1. Function: Controls water loss and determines what other specific components (including protons & other ions) will be excreted (lost in urine) and what will be retained.

2. What processes occur in kidney?

• Filtration

• tubular secretion  (addition of substances to the filtrate)

• tubular reabsorption (removal of substances from filtrate)

• control of volume.

We will do structure first (23C or Sadava fig. 51.7) & then how these processes occur (23D).

    B. Overall structure -- see handout 23C or Sadava fig. 51.9

1. Kidney has medulla (inner part) and cortex (outer)

2. Functional unit = nephron (Sadava 51.7 )

3. Visible unit (in medulla) = Renal Pyramid = bottoms of many nephrons

4. Tops of nephrons in cortex

    C. Structure of Nephron -- see handouts or Sadava fig. 51.7  & 51.9 . For EM pictures see Sadava 51.8. (We'll do the parts as we need them, but all are summarized here.)

Artery (from heart) → afferent arteriole → glomerular capillaries → efferent arteriole → peritubular capillaries → venule → vein (back to heart)

    D. Basic Processes

1. The 4 Basic Processes

a. Filtration:

(1). Occurs in glomerulus

(2). About 20% of blood liquid (plasma) enters Bowman's capsule = filtrate

(3). Filtrate contains no large proteins or cells

b. Tubular (selective) secretion: Material is added to the filtrate. Therefore filtrate carries high concentrations of certain dissolved materials (secreted by cells lining the lumen) -- removes waste, toxins from circulation.

Note: Secretion is NOT the same as excretion. Secretion = extruded by the cells into extracellular space (into filtrate, lumen, etc.).  Excretion = carried out of body in urine or feces.

c. Tubular (selective) reabsorption:  Material is removed from the filtrate. Therefore filtrate does NOT carry certain materials (which are selectively reabsorbed) -- conserves valuable materials; returns them to circulation.

d.  Volume: Water loss is adjusted later using ADH. Therefore urine can be more (or less) concentrated than the plasma -- can vary concentration and/or volume to suit need.
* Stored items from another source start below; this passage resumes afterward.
(** C6, amended.  A snapshot in which a decimal field holds text that is not
    a decimal never restores; and when the snapshot is otherwise well formed
    the error raised is [InvalidOperation] (the ParseError-class error). *)
Theorem from_json_malformed_decimal (data : snapshot) (k s : string) :
  k ∈ decimal_keys →
  data !! k = Some (PyStr s) →
  Decimal_of_str s =@{option Decimal} None →
  (∀ r : order, from_json data ≠ Ok r)
  ∧ (well_formed_apart_from_decimals (OrderType := OrderType)
       (TradeType := TradeType) data →
     from_json data =@{result order} Raise InvalidOperation).
Proof.
  intros Hk Hs Hbad%Decimal_new_text_malformed. split.
  - intros r E. apply from_json_Ok_inv in E.
    destruct E as (_&_&_&_&_& Hp & Ha &_& Hb & Hq &_& Hf).
    destruct Hp as (? & ? & ?), Ha as (? & ? & ?), Hb as (? & ? & ?),
      Hq as (? & ? & ?), Hf as (? & ? & ?).
    unfold decimal_keys in Hk. each_key Hk; congruence.
  - intros ((cid & Hcid) & (eid & Heid) & (pair & Hpair) & (mo & Hmo)
            & (mt & Hmt) & (ls & Hls) & (fa & Hfa) & Hdec).
    apply reads_bind in Hmo, Hmt. apply getitem_Ok in Hcid, Heid, Hpair, Hls, Hfa.
    assert (∀ k', k' ∈ decimal_keys →
              (∃ d, getitem data k' ≫= Decimal_new = Ok d)
              ∨ getitem data k' ≫= Decimal_new = Raise InvalidOperation) as Hconv.
    { intros k' (v & Hv & Hne)%Hdec. apply getitem_Ok in Hv. rewrite Hv. cbn.
      by apply Decimal_new_not_None. }
    assert (getitem data k ≫= Decimal_new = Raise InvalidOperation) as Hfail.
    { apply getitem_Ok in Hs. by rewrite Hs. }
    unfold from_json, from_json_construct, from_json_restore.
    rewrite Hcid, Heid, Hpair, Hmo, Hmt, Hls, Hfa. cbn.
    destruct (Hconv "price") as [[p Hp]| ->]; [by repeat constructor| |done].
    destruct (Hconv "amount") as [[a Ha]| ->]; [by repeat constructor|
      |by rewrite Hp].
    destruct (Hconv "executed_amount_base") as [[b Hb]| Hb]; [by repeat constructor|
      |by rewrite Hp, Ha; cbn; destruct eid; cbn; rewrite Hb].
    destruct (Hconv "executed_amount_quote") as [[q Hq]| Hq]; [by repeat constructor|
      |by rewrite Hp, Ha; cbn; destruct eid; cbn; rewrite Hb; cbn; rewrite Hq].
    destruct (Hconv "fee_paid") as [[f Hf]| Hf]; [by repeat constructor|
      |by rewrite Hp, Ha; cbn; destruct eid; cbn; rewrite Hb; cbn;
          rewrite Hq; cbn; destruct fa; cbn; rewrite Hf].
    unfold decimal_keys in Hk. each_key Hk; congruence.
Qed.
Water loss/conservation controls volume of body fluids -- plasma, extra cellular fluid, etc. (& blood pressure)  

2. How does tubular secretion/reabsorption occur? Structure of cells lining tubules  -- see handout  23D or Sadava fig. 51.12 (for a different example).

a. Tubules lined by layer of polarized epithelial cells (similar to those lining intestine)
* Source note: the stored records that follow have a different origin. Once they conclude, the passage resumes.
(* ===== verification/_CoqProject ===== *)
-Q . S2P
Prelude.v
Decimal.v
PyJson.v
JsonText.v
Ticker.v
Csv.v
Report.v
Interleave.v
Scheduler.v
b. Materials must cross epithelial cells to enter or exit lumen of tubules.

c. Interstitial fluid separates epithelial cells and capillaries.

d. Epithelial cells have different proteins/channels/transporters on their two surfaces -- the apical or luminal surface (facing lumen) and basolateral surface (facing interstitial fluid and capillaries).
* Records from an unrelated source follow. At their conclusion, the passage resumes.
(* ===== verification/Prelude.v ===== *)
(** * A verification development of binance_scraping_bot (src/main.py)

    ** The program
    [src/main.py] is one class, [TradeDataProcessor], with four parts
    that share the object's attributes:
    - the tick handler [on_message] (lines 101-123), called by the
      websocket library for every message of the Binance ticker stream:
      it reads the last price ["c"] and the cumulative volume ["v"],
      derives a volume delta from the previous message (the "tick
      normalizer"), and, when the price moved, records the price and the
      notional value [price * delta] in [bigTrade] or [smallTrade]
      (threshold 100000, the "classifier and accumulator");
    - the reporter [calculate_and_display] (lines 62-99) with
      [format_trade_value] (34-38) and [write_to_csv] (40-60): it sums the
      two buckets, averages the prices, computes the percentage change of
      the last price against the average, prints one console line and
      appends one CSV row; it never clears the buckets;
    - the scheduler [start_processing] (138-173) with the interval table
      of [__init__] (17-32): it truncates the CSV file and writes its
      header, prints the console header, starts one one-shot
      [threading.Timer] per interval (20 s, 40 s, ..., 280 s) that calls the
      reporter with the interval's label, and runs the websocket loop;
    - the transport callbacks [on_open] (sends the SUBSCRIBE request),
      [on_error] (prints the exception) and [on_close].

    ** How the development models it
    Python floats are modelled as exact rationals [Q]; Python's
    [round(x, 2)] and the ["{:.2f}"] format round half to even on the
    exact value, which is what CPython does on the exact binary value of
    a float; the rounding error of float addition and multiplication is
    not modelled.  A statement that may raise is a computation of the
    monad [Py S A] of this file: a function from the state to an
    [outcome] (a value or a Python exception) and the state, in which the
    effects performed before a [raise] persist, as attribute updates do
    in Python.  One definition runs on fuel, the JSON scanner of
    [JsonText.v], which is given twice the length of the text and proved
    never to run out of it; every other recursion is structural (digit
    lists by doubling along a [positive], lists, strings).

    - [Prelude.v] (this file): the exception type [exn], the monad [Py]
      with its notation in [py_scope], [py_foreach] (an event loop that
      catches exceptions), Python's [sum] ([py_sum]) with its sum and
      bound lemmas, the append-only order [prefix] (a [PreOrder]
      instance), the closure [star] of a step relation with
      [star_invariant], the hint databases [bot] and [bot_rw] and the
      tactics [py_unfold] and [qcase].
    - [Decimal.v], Modules [Rounding], [Digits], [Format], [Parse],
      [Facts]: [round_half_even] characterised by [round_spec] (unique,
      odd-symmetric, [Proper] for [Qeq]); [py_round2] ([round(x, 2)],
      line 111); [format_2f] (["{:.2f}"], lines 36-38, 57-58, 87-88);
      [py_float_of_string] ([float(s)], lines 104-105).  Lemmas checking
      the model against Python's own laws: [float(f"{x:.2f}") =
      round(x, 2)] and the half-cent bound of [round(x, 2)].
    - [PyJson.v], Module [Json]: the value [json.loads] returns ([int]
      and [float] apart), the subscript [getitem] ([KeyError],
      [TypeError]), [to_float] and [float_item] ([float(data[k])], lines
      104-105).
    - [JsonText.v], Modules [JsonDecode], [JsonEncode], [JsonTextFacts]:
      [json.loads] (line 102) on the text of a frame, as CPython's C
      scanner does it, with the messages and positions of its
      [JSONDecodeError]s and the interpreter's limit of 4300 digits on an
      [int]; [json.dumps] (line 135) with its default separators and
      ASCII escapes.  A model string holds the code points up to
      [U+00FF].  Lemmas: the scanner's fuel never runs out, and [loads]
      inverts [dumps] on every value [dumps] prints (used by the theorem
      on frames without a price in [Scheduler.v]).
    - [Ticker.v], Modules [TradeDataProcessor], [Spec], [TickerFacts]: the record
      [Processor] (attributes of lines 10-14), [on_message] (104-123) on
      the decoded message and [on_message_text] (101-102) on the text, and
      its helpers [volume_delta], [price_changed], [record_trade], and
      [tick], the handler's effect once both fields converted.  Theorems:
      the result on every branch (first message, repeated price, price
      change with its classification), exception safety (a raise leaves
      the processor unchanged), the invariant [acc_inv] and its
      preservation, append-only collections, the refinement of the
      list-level specification [spec_state] over any tick stream, the
      partition of notional values between the buckets.
    - [Csv.v], Modules [CsvWriter], [CsvFacts]: [csv.writer]'s default
      dialect as [csv_line] ([writerow], lines 50-60 and 140-150) and a
      strict reader [read_csv_line] for it, with the lemma that every
      non-empty row written reads back as itself (used for the CSV file
      of a run in [Scheduler.v]).
    - [Report.v], Modules [Reporter], [ReportFacts]: [format_trade_value]
      (34-38), [average_price], [current_price], [percentage],
      [strftime], the console line, [write_to_csv] (40-60) and [calculate_and_display]
      (62-99) over the record [World] (processor, console, CSV file,
      whether the file can be opened), and [csv_file_name] (line 15).
      Theorems: the bounds of the average, the effect of a report on
      every branch (OSError included).
    - [Interleave.v], Modules [Threads], [InterleaveFacts]: a timer
      thread's report against the websocket thread, as schedules of
      statement-level steps: the handler's attribute updates
      [tick_actions] (lines 114-123) and the reporter's reads
      [report_reads] (lines 63-69, the test, sum and length of line 67
      and the test and index of line 69 each a read of its own), run by
      [interleave]; the specification [may_observe] of a report as
      atomic reads on the handler's successive states, which every
      schedule satisfies.  Theorems: from every state with positive
      prices and every message recording a new positive price, a
      schedule makes the report print an average below the averages
      before and after the message (the risk the specification's
      section 5 describes, present in the code); and under every
      schedule the printed average stays between 0 and any bound of the
      recorded prices when they are non-negative, so a torn average only
      errs downwards.
    - [Scheduler.v], Modules [Schedule], [Contract], [Run]: the interval
      table (17-32), [start_processing] (138-173), [on_open] (the
      [json.dumps] text of the request), [on_close], [deliver_text] (the
      library's dispatch of a frame to [on_message] and of an exception
      to [on_error]); the class [ReportContract], the reporter's promise
      to the scheduler, with [calculate_and_display] as instance; the
      step relation [step] of the running program, stated in a Section
      over any reporter that keeps the contract.  Theorems by rule
      induction over [star step]: the invariant of a run, the CSV file
      well formed (header, then one six-field row per report, labelled in
      firing order, read back with the reader of [Csv.v]), each report at
      most once, cumulative collections, liveness (all fourteen reports
      can still happen from every reachable state), a frozen accumulator
      once the connection closed, termination of the closed program
      ([closed_step], well founded by the measure [pending_time]) with
      every report written when it stops; a frame without a price
      reported by [on_error] and skipped; the timer table and the
      OSError path of [start_processing].

    ** Bounds
    The clock counts whole seconds; the liveness proof advances it by
    280 seconds, the largest delay of the table, which every pending
    deadline is bounded by (an invariant of a run).  The JSON scanner
    takes one unit of fuel per value, element or member, and is given
    [2 * length + 1] for a text: each element and member consumes at
    least one character and its recursive call a second unit, which is
    what [scan_fuel_enough] checks.  The closed program's measure counts,
    for each pending timer, one plus the seconds it still waits.

    ** Not modelled
    The websocket transport and the TLS connection (a library, present
    only as the events of [step]); frames whose value the model's types
    cannot hold ([NaN], [Infinity], characters beyond [U+00FF]), which
    [loads] reports as outside the model and [step] does not deliver;
    the nesting limit of the interpreter's recursion; [float.__repr__]
    in [json.dumps] (the program dumps no float); the wall clock (the
    timestamp is an input); the infinite, NaN and underscore forms
    [float()] accepts, float literals beyond the double range (read as
    their exact value, where Python reads [inf]), the rounding error of
    float arithmetic (so [round] may break a tie the float would not
    have, e.g. on [0.3 - 0.295]); [ZeroDivisionError]: division in [Q]
    by zero gives zero, so the guards of lines 67 and 72 are modelled
    but their absence would not raise; the tracebacks a timer thread prints on stderr
    when a report raises.  Two timer threads reporting at the same time
    are not modelled: their delays are 20 s apart, and a report only
    reads the processor, so two reports never race on its attributes;
    their [print] and their CSV row are taken as atomic writes, which
    the io library's buffering makes them for lines this short.  The
    websocket library's calling convention (it calls [on_close] with
    more arguments than the method takes, in the versions that pass the
    close status) is outside the source and not modelled. *)

From Stdlib Require Import String Ascii ZArith QArith Qabs Lia Lqa List.
From Stdlib Require Import Morphisms RelationClasses.
Import ListNotations.

Declare Scope py_scope.
Delimit Scope py_scope with py.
    D. Function of Nephron -- Let's follow some liquid through.

a. Luminal cell membranes in descending loop and lower part of ascending loop are permeable to water.

b. Luminal cell membranes in rest of ascending are impermeable to water and pump NaCl from lumen to interstitial fluid. (See 23D.)

c. NaCl pumped out from ascending loop accumulates in medulla, forming a gradient of increasing osmolarity (outside the tubule) as reach bottom of loop = core of medulla.

d. Filtrate from proximal tubule loses water as it descends into medulla → NaCl stays in tubule → high concentration NaCl in tubule→ to be removed in ascending.

e. If NaCl diffuses into descending loop, it is carried around and pumped out in ascending = escalator effect.

f. Why called countercurrent? Because flow in two sides of loop is in opposite directions  physically and with respect to osmolarity. First leg (descending) of loop removes water → higher osmolarity in filtrate; second leg (ascending) removes salt → lower osmolarity in filtrate.